● Work instruction: The line containing "the other parts" marks the end, so write out exactly every line from the top of the entries below through that one.
+++ Data for review +++
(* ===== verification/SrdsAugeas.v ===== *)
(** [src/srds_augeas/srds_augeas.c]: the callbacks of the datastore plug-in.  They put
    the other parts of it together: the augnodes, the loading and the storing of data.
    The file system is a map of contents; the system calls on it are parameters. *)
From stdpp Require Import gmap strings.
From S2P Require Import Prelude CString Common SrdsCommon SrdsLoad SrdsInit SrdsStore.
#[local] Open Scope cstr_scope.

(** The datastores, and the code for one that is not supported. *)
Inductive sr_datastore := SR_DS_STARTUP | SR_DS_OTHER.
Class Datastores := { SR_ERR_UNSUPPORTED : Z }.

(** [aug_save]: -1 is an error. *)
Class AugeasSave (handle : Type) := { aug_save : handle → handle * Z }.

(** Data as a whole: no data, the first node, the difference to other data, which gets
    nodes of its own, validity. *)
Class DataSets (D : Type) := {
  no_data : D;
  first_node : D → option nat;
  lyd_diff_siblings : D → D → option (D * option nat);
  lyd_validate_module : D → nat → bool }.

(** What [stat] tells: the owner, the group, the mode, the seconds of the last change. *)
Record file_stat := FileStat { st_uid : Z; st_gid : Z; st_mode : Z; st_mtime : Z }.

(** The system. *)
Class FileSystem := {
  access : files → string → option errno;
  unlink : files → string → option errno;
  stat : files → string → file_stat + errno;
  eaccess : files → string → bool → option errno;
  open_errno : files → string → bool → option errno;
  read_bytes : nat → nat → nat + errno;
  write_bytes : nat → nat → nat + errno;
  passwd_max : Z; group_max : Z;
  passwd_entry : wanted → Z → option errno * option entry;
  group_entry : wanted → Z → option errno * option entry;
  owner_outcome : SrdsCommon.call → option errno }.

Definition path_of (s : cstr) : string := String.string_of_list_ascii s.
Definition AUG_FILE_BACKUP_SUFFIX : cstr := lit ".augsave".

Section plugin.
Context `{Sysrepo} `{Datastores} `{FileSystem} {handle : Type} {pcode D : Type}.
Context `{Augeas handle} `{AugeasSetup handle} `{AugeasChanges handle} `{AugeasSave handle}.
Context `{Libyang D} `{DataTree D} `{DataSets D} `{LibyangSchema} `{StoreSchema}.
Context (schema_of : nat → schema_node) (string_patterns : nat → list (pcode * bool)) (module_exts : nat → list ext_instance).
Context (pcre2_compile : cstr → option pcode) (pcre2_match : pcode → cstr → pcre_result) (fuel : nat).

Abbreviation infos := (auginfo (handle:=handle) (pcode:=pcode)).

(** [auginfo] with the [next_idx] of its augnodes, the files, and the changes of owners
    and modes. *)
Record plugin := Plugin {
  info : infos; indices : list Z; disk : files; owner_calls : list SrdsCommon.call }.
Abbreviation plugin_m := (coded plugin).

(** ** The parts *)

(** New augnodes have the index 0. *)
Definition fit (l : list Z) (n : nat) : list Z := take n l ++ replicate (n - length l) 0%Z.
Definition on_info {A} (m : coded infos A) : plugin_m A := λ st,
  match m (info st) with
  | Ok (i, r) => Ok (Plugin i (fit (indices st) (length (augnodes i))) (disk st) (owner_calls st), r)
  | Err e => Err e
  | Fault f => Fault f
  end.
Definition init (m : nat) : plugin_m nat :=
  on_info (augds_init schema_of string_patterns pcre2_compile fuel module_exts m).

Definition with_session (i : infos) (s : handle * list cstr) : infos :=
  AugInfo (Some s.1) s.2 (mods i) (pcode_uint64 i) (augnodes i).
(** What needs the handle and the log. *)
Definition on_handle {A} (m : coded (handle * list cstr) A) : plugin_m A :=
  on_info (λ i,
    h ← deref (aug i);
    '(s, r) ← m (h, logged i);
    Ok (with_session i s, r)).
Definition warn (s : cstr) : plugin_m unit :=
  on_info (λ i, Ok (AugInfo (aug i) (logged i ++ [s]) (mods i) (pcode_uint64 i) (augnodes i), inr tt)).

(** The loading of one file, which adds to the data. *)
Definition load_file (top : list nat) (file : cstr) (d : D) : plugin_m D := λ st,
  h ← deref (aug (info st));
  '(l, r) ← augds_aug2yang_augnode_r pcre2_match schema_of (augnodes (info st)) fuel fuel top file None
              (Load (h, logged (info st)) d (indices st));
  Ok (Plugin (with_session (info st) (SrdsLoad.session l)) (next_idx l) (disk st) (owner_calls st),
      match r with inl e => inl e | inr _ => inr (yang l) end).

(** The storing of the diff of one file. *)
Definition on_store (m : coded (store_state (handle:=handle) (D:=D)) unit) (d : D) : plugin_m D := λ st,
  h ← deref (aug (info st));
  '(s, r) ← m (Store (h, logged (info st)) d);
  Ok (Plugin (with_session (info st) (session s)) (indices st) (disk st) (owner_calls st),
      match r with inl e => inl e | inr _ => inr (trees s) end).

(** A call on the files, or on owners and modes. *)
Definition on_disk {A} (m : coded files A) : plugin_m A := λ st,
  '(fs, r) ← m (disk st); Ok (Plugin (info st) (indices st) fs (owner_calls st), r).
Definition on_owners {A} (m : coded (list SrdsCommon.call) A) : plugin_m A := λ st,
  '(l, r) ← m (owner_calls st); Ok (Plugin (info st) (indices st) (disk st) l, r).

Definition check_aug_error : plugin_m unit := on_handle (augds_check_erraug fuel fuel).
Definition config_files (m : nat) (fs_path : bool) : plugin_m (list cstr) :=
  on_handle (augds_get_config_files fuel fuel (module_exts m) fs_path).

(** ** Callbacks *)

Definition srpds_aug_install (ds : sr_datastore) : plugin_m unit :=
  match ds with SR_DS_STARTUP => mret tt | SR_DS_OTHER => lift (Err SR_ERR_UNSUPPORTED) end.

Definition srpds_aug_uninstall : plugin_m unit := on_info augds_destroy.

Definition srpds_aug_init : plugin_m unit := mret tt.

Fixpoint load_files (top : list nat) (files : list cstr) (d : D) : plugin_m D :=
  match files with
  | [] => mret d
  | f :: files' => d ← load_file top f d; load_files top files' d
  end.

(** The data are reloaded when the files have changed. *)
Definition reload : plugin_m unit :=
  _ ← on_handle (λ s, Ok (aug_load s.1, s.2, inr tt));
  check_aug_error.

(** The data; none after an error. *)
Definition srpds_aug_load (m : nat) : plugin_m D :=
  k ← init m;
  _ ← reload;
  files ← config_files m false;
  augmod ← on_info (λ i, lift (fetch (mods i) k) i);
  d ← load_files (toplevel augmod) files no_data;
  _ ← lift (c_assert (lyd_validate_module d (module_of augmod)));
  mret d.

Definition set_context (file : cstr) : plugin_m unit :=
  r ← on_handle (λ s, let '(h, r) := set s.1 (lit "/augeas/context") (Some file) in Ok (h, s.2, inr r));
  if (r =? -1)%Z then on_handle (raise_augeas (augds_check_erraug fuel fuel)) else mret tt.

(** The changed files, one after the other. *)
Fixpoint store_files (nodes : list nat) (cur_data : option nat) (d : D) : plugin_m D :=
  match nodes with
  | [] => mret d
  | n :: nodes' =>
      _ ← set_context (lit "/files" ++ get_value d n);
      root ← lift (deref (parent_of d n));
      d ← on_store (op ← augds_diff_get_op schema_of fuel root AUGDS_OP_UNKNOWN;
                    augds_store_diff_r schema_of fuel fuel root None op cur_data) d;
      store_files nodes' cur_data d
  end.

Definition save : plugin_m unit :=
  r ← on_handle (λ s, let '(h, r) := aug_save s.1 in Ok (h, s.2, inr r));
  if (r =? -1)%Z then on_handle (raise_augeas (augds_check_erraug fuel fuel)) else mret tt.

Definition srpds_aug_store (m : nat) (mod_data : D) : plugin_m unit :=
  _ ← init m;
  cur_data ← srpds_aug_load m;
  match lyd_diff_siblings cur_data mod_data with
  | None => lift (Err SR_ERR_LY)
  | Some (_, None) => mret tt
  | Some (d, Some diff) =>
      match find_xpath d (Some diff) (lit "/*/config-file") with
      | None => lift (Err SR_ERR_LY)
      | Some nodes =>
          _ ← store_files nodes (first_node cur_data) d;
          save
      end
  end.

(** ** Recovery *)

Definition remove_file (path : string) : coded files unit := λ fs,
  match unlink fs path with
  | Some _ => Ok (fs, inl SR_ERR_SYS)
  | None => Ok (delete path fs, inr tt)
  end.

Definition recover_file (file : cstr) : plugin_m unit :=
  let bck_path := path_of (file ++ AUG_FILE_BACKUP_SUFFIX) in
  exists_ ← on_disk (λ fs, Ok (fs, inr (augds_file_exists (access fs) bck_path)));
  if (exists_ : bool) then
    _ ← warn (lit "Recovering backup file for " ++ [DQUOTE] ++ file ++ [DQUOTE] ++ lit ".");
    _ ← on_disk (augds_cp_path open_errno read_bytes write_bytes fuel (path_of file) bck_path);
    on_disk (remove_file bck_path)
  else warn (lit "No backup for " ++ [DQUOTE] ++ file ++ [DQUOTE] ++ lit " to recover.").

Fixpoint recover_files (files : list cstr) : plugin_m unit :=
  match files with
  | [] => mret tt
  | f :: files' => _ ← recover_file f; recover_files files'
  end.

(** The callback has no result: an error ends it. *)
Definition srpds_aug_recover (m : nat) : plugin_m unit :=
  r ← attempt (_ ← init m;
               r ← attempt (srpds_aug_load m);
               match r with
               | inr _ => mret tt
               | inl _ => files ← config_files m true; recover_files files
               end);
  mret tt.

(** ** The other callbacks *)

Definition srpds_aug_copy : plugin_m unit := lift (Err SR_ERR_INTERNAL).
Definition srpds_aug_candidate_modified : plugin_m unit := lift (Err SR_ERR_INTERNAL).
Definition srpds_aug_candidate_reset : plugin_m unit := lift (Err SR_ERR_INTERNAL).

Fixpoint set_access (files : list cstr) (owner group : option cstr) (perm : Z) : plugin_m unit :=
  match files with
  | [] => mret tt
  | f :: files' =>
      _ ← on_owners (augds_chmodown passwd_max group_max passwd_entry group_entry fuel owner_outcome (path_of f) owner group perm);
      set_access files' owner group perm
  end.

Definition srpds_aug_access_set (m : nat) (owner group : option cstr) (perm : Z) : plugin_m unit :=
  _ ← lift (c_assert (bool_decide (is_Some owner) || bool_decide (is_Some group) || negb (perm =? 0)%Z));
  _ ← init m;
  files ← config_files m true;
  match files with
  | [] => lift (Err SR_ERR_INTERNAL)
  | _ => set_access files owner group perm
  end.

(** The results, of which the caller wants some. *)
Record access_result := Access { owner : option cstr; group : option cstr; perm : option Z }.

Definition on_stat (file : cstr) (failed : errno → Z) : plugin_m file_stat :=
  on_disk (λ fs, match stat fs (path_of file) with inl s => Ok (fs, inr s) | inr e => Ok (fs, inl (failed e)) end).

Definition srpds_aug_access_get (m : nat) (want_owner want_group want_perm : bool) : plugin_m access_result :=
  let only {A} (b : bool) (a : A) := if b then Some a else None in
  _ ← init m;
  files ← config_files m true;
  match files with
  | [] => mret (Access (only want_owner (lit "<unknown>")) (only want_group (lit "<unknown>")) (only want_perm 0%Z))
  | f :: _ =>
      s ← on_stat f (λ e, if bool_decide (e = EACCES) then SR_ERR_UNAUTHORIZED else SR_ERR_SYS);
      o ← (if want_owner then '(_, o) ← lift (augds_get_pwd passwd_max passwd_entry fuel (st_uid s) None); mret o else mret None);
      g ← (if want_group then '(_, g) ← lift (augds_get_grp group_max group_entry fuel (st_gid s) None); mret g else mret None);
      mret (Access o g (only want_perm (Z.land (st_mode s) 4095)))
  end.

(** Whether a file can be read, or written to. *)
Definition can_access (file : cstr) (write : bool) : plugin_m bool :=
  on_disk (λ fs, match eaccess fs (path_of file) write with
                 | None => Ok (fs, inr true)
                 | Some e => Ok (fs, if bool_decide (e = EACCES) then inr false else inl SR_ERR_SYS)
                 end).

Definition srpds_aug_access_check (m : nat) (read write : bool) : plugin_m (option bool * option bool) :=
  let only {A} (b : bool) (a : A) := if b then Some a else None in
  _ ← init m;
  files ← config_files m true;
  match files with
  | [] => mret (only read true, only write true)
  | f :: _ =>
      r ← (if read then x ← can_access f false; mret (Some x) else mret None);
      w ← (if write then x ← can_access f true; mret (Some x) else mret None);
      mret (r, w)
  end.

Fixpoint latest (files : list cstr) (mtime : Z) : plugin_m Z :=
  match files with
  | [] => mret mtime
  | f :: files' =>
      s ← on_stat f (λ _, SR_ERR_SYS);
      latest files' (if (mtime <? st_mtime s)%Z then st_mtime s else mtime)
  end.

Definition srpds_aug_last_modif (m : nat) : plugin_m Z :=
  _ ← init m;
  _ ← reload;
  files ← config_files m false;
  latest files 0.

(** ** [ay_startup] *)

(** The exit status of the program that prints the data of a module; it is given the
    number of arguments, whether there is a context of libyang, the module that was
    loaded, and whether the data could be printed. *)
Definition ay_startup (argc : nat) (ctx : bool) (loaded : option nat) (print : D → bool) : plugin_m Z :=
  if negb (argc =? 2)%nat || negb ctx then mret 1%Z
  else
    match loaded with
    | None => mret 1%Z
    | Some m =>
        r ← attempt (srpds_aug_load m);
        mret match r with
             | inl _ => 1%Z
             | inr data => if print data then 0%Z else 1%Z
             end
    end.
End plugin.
+++
● Written answer:
(* ===== verification/SrdsAugeas.v ===== *)
(** [src/srds_augeas/srds_augeas.c]: the callbacks of the datastore plug-in.  They put
    the other parts of it together: the augnodes, the loading and the storing of data.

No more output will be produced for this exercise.